Council Preview – 2026 Service Partners Budget
By John Swartz
Orillia council meets Wednesday, December 10 at 4 p.m. to deal with the last piece of the 2026 budget. With the new powers given to Mayor Don McIsaac the budget deliberation procedure changed and the budget was split into three parts; capital, operating and service partners.
A quirk of the budget process is the service partners budget is actually part of the operating budget and even though the operating budget was passed weeks ago, it will not be complete until council deals with the service partners budget submissions. The service partners are the OPP, Simcoe County, and the Simcoe Muskoka District Health Unit.
Representatives from each organization made their pitches to council November 17, but the OPP had not completed crunching their numbers. A second service partners meeting occurred December 8, but was over and done with quickly because the OPP only forwarded their numbers on December 5 and staff did not have enough time to analyze and prepare a report, necessitating this meeting.
As it stands the County budget submission is $1.8 million lower than 2025’s. The City pays the county for services like paramedics, housing, long term care and social services.
The county decrease in funding results for a change in how it bills for capital projects, from cost plus interest billed over a ten year period, to a depreciation value bulling over the useful life of the capital asset (6 years for vehicles, 40 years for buildings
The SMDHU budget request was only $21K higher than last year. The SMDHU does not finalize their budget until early in the New Year, so staff estimated the likely outcome, which in this case is an increase.

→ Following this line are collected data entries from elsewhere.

(** X17: A rejection of the WebCodecs renderer never reaches the caller of
    the entry point: the render rejects neither for want of the WebCodecs
    API nor for want of the WebCodecs canvas context, nor for a missing
    preloaded image, and it rejects with [AbortError] only when a signal
    was given. *)
Theorem render_error_origin (scenes : list Scene) (options : VideoRenderOptions)
        (w : World) :
  match snd (generateWebMFromScenes env scenes options w) with
  | inl result => True
  | inr error =>
      error <> Failure "WebCodecs API is unavailable in this browser." /\
      error <> Failure "Failed to get canvas context for WebCodecs video generation." /\
      error <> Failure "Internal error: Preloaded image missing" /\
      (error = AbortError -> cancellable env)
  end.
Proof.
  pose proof (generateWebMFromScenes_outcome scenes options w) as H.
  destruct (snd (generateWebMFromScenes env scenes options w)) as [r|e]; [exact I|].
  destruct H as [(-> & H) | [(-> & H) | [(-> & H) | (-> & H)]]];
    repeat split; try discriminate; auto.
Qed.


End RendererOutcomes.


(** * What a resolved render has drawn *)

Section DrawnFrames.

Variable env : Env.




















End DrawnFrames.



(** * The image cache *)

Section ImageCache.

Import ImagePreload.

Variable internal : Scene -> option bool.

(** The state of a [Map]: distinct keys; and the bound the service keeps. *)
Definition CacheOk (cache : Cache) : Prop :=
  NoDup (map fst cache) /\ (length cache <= maxCacheSize)%nat.

Lemma mapGet_absent (key : string) (cache : Cache) :
  mapGet key cache = None <-> ~ In key (map fst cache).
Proof.
  unfold mapGet. induction cache as [|[k v] rest IH]; simpl.
  - tauto.
  - destruct (String.eqb k key) eqn:E; simpl.
    + apply String.eqb_eq in E. split; [discriminate | intros H; exfalso; auto].
    + apply String.eqb_neq in E. rewrite IH. tauto.
Qed.

Lemma mapHas_false (key : string) (cache : Cache) :
  mapHas key cache = false <-> ~ In key (map fst cache).
Proof.
  rewrite <- mapGet_absent. unfold mapHas.
  destruct (mapGet key cache); split; congruence.
Qed.

Lemma mapSet_absent (key : string) (value : PreloadedImage) (cache : Cache) :
  ~ In key (map fst cache) -> mapSet key value cache = cache ++ [(key, value)].
Proof.
  induction cache as [|[k v] rest IH]; simpl; intros H; [reflexivity|].
  destruct (String.eqb k key) eqn:E.
  - apply String.eqb_eq in E. exfalso. auto.
  - rewrite IH; auto.
Qed.

Lemma mapDelete_absent (key : string) (cache : Cache) :
  ~ In key (map fst cache) -> mapDelete key cache = cache.
Proof.
  unfold mapDelete. induction cache as [|[k v] rest IH]; simpl; intros H; [reflexivity|].
  destruct (String.eqb k key) eqn:E; simpl.
  - apply String.eqb_eq in E. exfalso. auto.
  - rewrite IH; auto.
Qed.

Lemma delete_prefix (pre suf : Cache) :
  NoDup (map fst (pre ++ suf)) ->
  fold_left (fun c entry => mapDelete (fst entry) c) pre (pre ++ suf) = suf.
Proof.
  induction pre as [|[k v] pre IH]; simpl; intros H; [reflexivity|].
  inversion H as [|? ? Hk Hrest]; subst.
  unfold mapDelete at 2. simpl. rewrite String.eqb_refl. simpl.
  fold (mapDelete k (pre ++ suf)). rewrite mapDelete_absent by exact Hk.
  now apply IH.
Qed.

Lemma manageCacheSize_skipn (cache : Cache) :
  NoDup (map fst cache) ->
  manageCacheSize cache = skipn (length cache - maxCacheSize) cache.
Proof.
  intros H. unfold manageCacheSize.
  destruct (length cache <=? maxCacheSize)%nat eqn:E.
  - apply Nat.leb_le in E.
    replace (length cache - maxCacheSize)%nat with 0%nat by lia. reflexivity.
  - cbv zeta.
    pose proof (delete_prefix (firstn (length cache - maxCacheSize) cache)
                              (skipn (length cache - maxCacheSize) cache)) as D.
    rewrite firstn_skipn in D. now apply D.
Qed.

Lemma NoDup_keys_skipn (n : nat) (cache : Cache) :
  NoDup (map fst cache) -> NoDup (map fst (skipn n cache)).
Proof.
  intros H. rewrite <- (firstn_skipn n cache), map_app in H.
  now apply NoDup_app_remove_l in H.
Qed.

(** What a load that misses the cache and succeeds leaves in it. *)
Lemma stored (key : string) (value : PreloadedImage) (cache : Cache) :
  CacheOk cache -> ~ In key (map fst cache) ->
  let cache' := manageCacheSize (mapSet key value cache) in
  cache' = skipn (S (length cache) - maxCacheSize) (cache ++ [(key, value)]) /\
  CacheOk cache'.
Proof.
  intros [Hnd Hlen] Hk. cbv zeta. rewrite (mapSet_absent _ _ _ Hk).
  assert (Hnd' : NoDup (map fst (cache ++ [(key, value)]))).
  { rewrite map_app. simpl. apply NoDup_app; [exact Hnd | repeat constructor; auto|].
    intros k Hin [<- | []]. contradiction. }
  rewrite (manageCacheSize_skipn _ Hnd'), length_app. simpl length.
  replace (length cache + 1)%nat with (S (length cache)) by lia.
  split; [reflexivity|]. split; [now apply NoDup_keys_skipn|].
  rewrite length_skipn, length_app. cbn [length].
  unfold maxCacheSize in *. lia.
Qed.

Lemma loadImage_ok (scene : Scene) (cache : Cache) :
  CacheOk cache -> CacheOk (fst (loadImage internal scene cache)).
Proof.
  intros H. unfold loadImage. cbv zeta.
  destruct (mapHas _ cache) eqn:Hh; [exact H|].
  destruct (internal scene); [|exact H].
  apply stored; [exact H | now apply mapHas_false].
Qed.

(** X21: The cache never grows beyond [maxCacheSize] entries and its keys
    stay distinct: every call of [loadImage] keeps both, whether it hits,
    stores a new image or fails. *)
Theorem cache_stays_bounded (scene : Scene) (cache : Cache) :
  CacheOk cache ->
  CacheOk (fst (loadImage internal scene cache)).
Proof.
  intros H. pose proof (loadImage_ok scene cache H) as H'.
  destruct (loadImage internal scene cache) as [cache' outcome]. exact H'.
Qed.

Lemma find_append {A : Type} (f : A -> bool) (l1 l2 : list A) :
  find f (l1 ++ l2) = match find f l1 with Some x => Some x | None => find f l2 end.
Proof.
  induction l1 as [|x l1 IH]; simpl; [reflexivity|]. destruct (f x); auto.
Qed.

(** X22: An image that [loadImage] returns can be had again from [getImage]
    under the scene's id and URL: it is in the cache, also when storing
    it evicted another entry. *)
Theorem loaded_image_is_cached (scene : Scene) (cache cache' : Cache)
        (image : PreloadedImage) :
  CacheOk cache ->
  loadImage internal scene cache = (cache', Some image) ->
  getImage (id scene) (footageUrl scene) cache' = Some image.
Proof.
  intros H E. unfold loadImage in E. cbv zeta in E. unfold getImage.
  set (key := cacheKey (id scene) (footageUrl scene)) in *.
  destruct (mapHas key cache) eqn:Hh.
  - injection E as <- E. exact E.
  - destruct (internal scene) as [b|]; [|discriminate E].
    injection E as <- <-. apply mapHas_false in Hh.
    destruct (stored key (mkImage (id scene) b true) cache H Hh) as [-> _].
    destruct H as [Hnd Hlen].
    (* the new entry is last, and fewer entries are dropped than there were *)
    assert (Hdrop : (S (length cache) - maxCacheSize <= length cache)%nat)
      by (unfold maxCacheSize; lia).
    rewrite skipn_app.
    replace (S (length cache) - maxCacheSize - length cache)%nat with 0%nat by lia.
    cbn [skipn]. unfold mapGet. rewrite find_append.
    assert (Hnone : find (fun entry => String.eqb (fst entry) key)
                         (skipn (S (length cache) - maxCacheSize) cache) = None).
    { destruct (find _ (skipn _ cache)) as [[k v]|] eqn:F; [|reflexivity].
      exfalso. apply find_some in F. destruct F as [Hin Hk]. simpl in Hk.
      apply String.eqb_eq in Hk. subst k. apply Hh.
      apply in_map_iff. exists (key, v). split; [reflexivity|].
      rewrite <- (firstn_skipn (S (length cache) - maxCacheSize) cache).
      apply in_or_app. now right. }
    rewrite Hnone. simpl. now rewrite String.eqb_refl.
Qed.

(** X23: The cache evicts in insertion order: storing a new image in a full
    cache drops the oldest entry and nothing else, while a hit leaves the
    cache as it is and so does not keep an entry from being evicted. *)
Theorem cache_evicts_oldest_first (scene : Scene) (cache : Cache) :
  CacheOk cache ->
  length cache = maxCacheSize ->
  match mapGet (cacheKey (id scene) (footageUrl scene)) cache, internal scene with
  | Some cached, _ => loadImage internal scene cache = (cache, Some cached)
  | None, Some withBitmap =>
      loadImage internal scene cache
      = (tl cache ++ [(cacheKey (id scene) (footageUrl scene),
                       mkImage (id scene) withBitmap true)],
         Some (mkImage (id scene) withBitmap true))
  | None, None => loadImage internal scene cache = (cache, None)
  end.
Proof.
  intros H Hfull. unfold loadImage, mapHas. cbv zeta.
  set (key := cacheKey (id scene) (footageUrl scene)).
  destruct (mapGet key cache) as [cached|] eqn:G; [reflexivity|].
  destruct (internal scene) as [b|]; [|reflexivity].
  apply mapGet_absent in G.
  destruct (stored key (mkImage (id scene) b true) cache H G) as [-> _].
  rewrite Hfull. replace (S maxCacheSize - maxCacheSize)%nat with 1%nat
    by (unfold maxCacheSize; lia).
  destruct cache as [|entry rest]; [discriminate Hfull|]. reflexivity.
Qed.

The OPP budget is going up by $1.1 million. It was actually $12.5 million, but the province capped OPP billing increases to municipalities at 11%. Without the cap the cost of policing would have gone up 25.6%. Wages are the primary factor for the increase.
All together the amount the City will pay to service partners is $19.8 million, or 25.6% of the total budget.
The operating budget, minus service partners, after council amendments were considered (the mayor vetoed an amendment by councillor Tim Lauer to increase reserve contributions by $700K and council did not have enough votes – six needed – to override the veto) tax levy increase stood at 1.93%.
With the County’s substantial budget decrease, the net effect of adding in all the service partner’s requests brings the levy increase down to 1.48%. When combined with the education tax, which will remained unchanged from last year and the fact it makes up almost 10% of your tax bills, the net effective property tax increase for 2026 will be a 1.31% increase.
There is another item on the agenda. Technically there is a long period of amending, accepting/vetoing amendments, and overrides which could push finalization of the budget into mid-January. However, because there is no indication council will be coming up with any amendments, staff have a motion for council to shorten the rest of the procedure to December 10. This means the budget, in its entirety, will be set on the 10th.
However, there is the matter of the SMDHU not having firm numbers for the City until the New Year. To get around this, the motion has two clauses, an exception built in for amendments to the health unit budget only, and a second clause to just approve the service partner’s budget as it is with the estimate for the SMDHU.
Looking at the report one would think part one and two cancel each other, and it would if council voted yes on the entire motion, but this gives council to option to vote on each part separately (likely yes for one clause and no on the other).
Given the health unit’s submission, even if it is higher than the estimate, it will not be any great amount. An educated guess is council will just vote to accept the budget, health unit estimates included, and not to make the exception for the health unit. If the health unit budget arrives with a higher than the estimated amount, council will likely just make up the difference from a reserve, maybe the tax rate stabilization reserve.
This shortening of the budget process is what happened with the capital and operating budgets. When the mayor did not veto changes to capital, and the veto override for operating failed, there was no need to prolong things for weeks to stick to a schedule which no longer applied and that would be the case with the service partners.
Council meetings are open to the public or can be watched on the City’s Youtube channel.